■ **What you should do**: Check every line below for the word "Orders" and copy the ones that have it.

Available data section start

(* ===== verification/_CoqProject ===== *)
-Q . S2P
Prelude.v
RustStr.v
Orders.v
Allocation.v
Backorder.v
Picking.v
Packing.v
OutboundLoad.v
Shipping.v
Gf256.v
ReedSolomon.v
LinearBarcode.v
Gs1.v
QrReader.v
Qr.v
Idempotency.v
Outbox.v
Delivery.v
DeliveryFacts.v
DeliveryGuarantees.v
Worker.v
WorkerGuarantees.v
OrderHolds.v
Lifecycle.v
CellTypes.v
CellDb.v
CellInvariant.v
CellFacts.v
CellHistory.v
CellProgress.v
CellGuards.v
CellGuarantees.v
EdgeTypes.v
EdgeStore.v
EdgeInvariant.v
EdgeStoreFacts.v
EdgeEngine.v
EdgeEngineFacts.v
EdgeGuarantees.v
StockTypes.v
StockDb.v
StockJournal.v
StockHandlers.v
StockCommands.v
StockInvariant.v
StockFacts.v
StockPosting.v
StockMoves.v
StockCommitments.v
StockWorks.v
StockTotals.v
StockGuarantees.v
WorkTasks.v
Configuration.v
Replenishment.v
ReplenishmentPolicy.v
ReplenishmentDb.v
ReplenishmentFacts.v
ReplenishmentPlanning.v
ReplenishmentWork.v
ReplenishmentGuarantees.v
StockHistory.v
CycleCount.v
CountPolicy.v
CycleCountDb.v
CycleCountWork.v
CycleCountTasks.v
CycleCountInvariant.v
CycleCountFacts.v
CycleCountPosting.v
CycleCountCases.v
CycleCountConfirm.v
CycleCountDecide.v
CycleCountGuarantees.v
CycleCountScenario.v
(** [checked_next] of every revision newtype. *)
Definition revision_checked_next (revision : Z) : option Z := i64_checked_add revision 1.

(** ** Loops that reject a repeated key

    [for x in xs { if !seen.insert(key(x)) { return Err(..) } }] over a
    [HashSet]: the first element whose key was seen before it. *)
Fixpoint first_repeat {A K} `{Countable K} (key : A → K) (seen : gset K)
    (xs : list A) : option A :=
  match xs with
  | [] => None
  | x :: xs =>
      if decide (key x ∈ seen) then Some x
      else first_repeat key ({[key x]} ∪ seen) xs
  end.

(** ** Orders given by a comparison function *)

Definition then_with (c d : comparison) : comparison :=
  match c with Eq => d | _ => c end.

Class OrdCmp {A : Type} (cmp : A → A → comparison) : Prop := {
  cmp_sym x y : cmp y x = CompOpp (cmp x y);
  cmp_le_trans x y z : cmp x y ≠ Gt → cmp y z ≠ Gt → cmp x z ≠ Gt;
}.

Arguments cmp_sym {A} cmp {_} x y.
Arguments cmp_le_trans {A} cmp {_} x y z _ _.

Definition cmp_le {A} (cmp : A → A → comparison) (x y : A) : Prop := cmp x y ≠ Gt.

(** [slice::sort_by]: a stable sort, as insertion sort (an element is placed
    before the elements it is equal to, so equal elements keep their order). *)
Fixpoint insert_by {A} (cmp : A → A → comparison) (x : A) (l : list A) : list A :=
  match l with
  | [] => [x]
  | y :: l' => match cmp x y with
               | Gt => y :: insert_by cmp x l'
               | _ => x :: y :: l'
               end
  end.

Available data section end

■ **Response below**:
Orders.v
(** ** Orders given by a comparison function *)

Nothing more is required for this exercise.